> [Work to complete]
Please give the number of lines in the records below that include "mkValid", with no other output.

> [Extracted entries]
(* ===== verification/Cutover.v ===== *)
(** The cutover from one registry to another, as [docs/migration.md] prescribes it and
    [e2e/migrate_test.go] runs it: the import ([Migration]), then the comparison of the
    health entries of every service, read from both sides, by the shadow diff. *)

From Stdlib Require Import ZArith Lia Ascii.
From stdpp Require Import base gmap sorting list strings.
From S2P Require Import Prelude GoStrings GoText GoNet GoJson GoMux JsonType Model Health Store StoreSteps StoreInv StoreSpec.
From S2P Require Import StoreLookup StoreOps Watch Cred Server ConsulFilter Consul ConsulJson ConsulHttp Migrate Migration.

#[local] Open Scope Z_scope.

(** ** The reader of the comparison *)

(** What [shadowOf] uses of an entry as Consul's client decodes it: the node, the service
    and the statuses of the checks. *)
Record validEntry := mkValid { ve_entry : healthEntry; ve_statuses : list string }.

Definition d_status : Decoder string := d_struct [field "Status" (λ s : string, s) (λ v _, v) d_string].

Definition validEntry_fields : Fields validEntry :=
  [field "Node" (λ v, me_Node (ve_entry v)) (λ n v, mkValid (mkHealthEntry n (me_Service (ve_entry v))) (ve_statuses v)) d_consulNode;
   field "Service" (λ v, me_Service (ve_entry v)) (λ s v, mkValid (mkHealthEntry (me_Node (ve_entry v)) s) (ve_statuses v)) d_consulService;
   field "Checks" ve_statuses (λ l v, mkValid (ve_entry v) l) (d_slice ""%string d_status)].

> [Output]
4